**Stored items**

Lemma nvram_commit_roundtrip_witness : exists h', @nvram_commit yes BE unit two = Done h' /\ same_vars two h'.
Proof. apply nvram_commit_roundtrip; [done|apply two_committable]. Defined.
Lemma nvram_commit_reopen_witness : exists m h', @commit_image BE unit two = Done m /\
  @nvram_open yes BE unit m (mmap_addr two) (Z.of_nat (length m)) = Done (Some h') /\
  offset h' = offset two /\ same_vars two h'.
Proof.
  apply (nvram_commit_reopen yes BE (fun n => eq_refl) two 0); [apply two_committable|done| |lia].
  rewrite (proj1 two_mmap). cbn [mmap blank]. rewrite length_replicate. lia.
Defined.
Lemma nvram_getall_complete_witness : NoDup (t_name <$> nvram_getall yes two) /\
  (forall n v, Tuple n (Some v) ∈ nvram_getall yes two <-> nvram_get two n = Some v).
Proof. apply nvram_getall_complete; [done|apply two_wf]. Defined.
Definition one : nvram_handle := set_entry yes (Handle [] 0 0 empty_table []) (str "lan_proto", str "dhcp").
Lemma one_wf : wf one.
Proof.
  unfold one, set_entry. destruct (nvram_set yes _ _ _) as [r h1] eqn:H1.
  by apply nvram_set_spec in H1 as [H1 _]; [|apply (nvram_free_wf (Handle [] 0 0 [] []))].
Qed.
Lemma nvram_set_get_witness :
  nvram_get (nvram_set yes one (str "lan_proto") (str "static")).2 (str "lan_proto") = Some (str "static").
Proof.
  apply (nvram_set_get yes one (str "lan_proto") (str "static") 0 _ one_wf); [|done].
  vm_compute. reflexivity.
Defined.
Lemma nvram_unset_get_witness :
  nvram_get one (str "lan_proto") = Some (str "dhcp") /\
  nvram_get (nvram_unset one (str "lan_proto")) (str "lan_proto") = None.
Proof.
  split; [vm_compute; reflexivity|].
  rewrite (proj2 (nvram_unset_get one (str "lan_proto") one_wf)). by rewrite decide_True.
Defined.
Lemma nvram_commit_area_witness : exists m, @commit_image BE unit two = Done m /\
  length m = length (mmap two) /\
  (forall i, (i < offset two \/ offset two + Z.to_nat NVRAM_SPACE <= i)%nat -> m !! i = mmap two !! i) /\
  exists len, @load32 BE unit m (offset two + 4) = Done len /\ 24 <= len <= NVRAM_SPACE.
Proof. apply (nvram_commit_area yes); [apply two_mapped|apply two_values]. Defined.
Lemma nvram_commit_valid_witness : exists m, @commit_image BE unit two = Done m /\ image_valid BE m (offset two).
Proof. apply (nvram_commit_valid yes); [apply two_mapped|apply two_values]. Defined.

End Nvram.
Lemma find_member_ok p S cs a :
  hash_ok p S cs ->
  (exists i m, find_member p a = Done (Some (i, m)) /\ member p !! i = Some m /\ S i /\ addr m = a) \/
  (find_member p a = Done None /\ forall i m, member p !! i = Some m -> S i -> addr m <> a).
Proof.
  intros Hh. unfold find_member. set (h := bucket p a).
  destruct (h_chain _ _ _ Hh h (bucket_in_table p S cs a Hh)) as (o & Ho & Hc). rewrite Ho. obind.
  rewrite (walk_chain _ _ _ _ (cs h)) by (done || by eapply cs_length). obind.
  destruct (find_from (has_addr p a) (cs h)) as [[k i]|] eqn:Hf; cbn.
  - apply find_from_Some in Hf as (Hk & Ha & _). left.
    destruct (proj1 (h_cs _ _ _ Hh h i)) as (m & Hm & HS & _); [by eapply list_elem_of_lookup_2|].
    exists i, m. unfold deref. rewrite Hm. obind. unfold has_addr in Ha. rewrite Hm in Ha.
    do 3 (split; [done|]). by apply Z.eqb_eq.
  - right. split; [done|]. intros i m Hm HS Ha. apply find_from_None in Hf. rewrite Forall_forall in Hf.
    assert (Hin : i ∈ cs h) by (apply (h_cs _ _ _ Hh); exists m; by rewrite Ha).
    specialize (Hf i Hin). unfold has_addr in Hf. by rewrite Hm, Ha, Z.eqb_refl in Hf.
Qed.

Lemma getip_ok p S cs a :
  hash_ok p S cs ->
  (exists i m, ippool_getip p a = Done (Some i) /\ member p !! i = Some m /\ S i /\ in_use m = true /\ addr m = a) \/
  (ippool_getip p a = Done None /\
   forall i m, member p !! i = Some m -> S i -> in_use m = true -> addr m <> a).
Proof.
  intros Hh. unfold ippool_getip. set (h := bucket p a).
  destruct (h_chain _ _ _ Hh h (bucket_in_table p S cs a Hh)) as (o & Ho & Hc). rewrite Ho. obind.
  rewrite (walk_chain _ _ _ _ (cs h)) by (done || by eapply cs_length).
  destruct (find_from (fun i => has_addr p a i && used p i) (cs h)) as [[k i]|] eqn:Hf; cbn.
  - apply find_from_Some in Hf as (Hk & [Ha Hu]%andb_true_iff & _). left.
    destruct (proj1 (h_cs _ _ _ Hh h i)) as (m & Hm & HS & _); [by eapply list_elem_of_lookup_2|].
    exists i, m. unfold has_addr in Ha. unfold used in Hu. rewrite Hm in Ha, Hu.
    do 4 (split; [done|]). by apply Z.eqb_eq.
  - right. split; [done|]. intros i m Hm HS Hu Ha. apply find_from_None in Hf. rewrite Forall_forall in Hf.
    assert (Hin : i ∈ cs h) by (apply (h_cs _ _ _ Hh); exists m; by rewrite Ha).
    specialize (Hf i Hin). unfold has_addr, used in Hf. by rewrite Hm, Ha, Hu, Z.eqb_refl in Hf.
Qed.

**BRIEF**
Gather each line in the entries above where the string "offset" is found.

**EXERCISE RESULT**
  offset h' = offset two /\ same_vars two h'.
  (forall i, (i < offset two \/ offset two + Z.to_nat NVRAM_SPACE <= i)%nat -> m !! i = mmap two !! i) /\
  exists len, @load32 BE unit m (offset two + 4) = Done len /\ 24 <= len <= NVRAM_SPACE.
Lemma nvram_commit_valid_witness : exists m, @commit_image BE unit two = Done m /\ image_valid BE m (offset two).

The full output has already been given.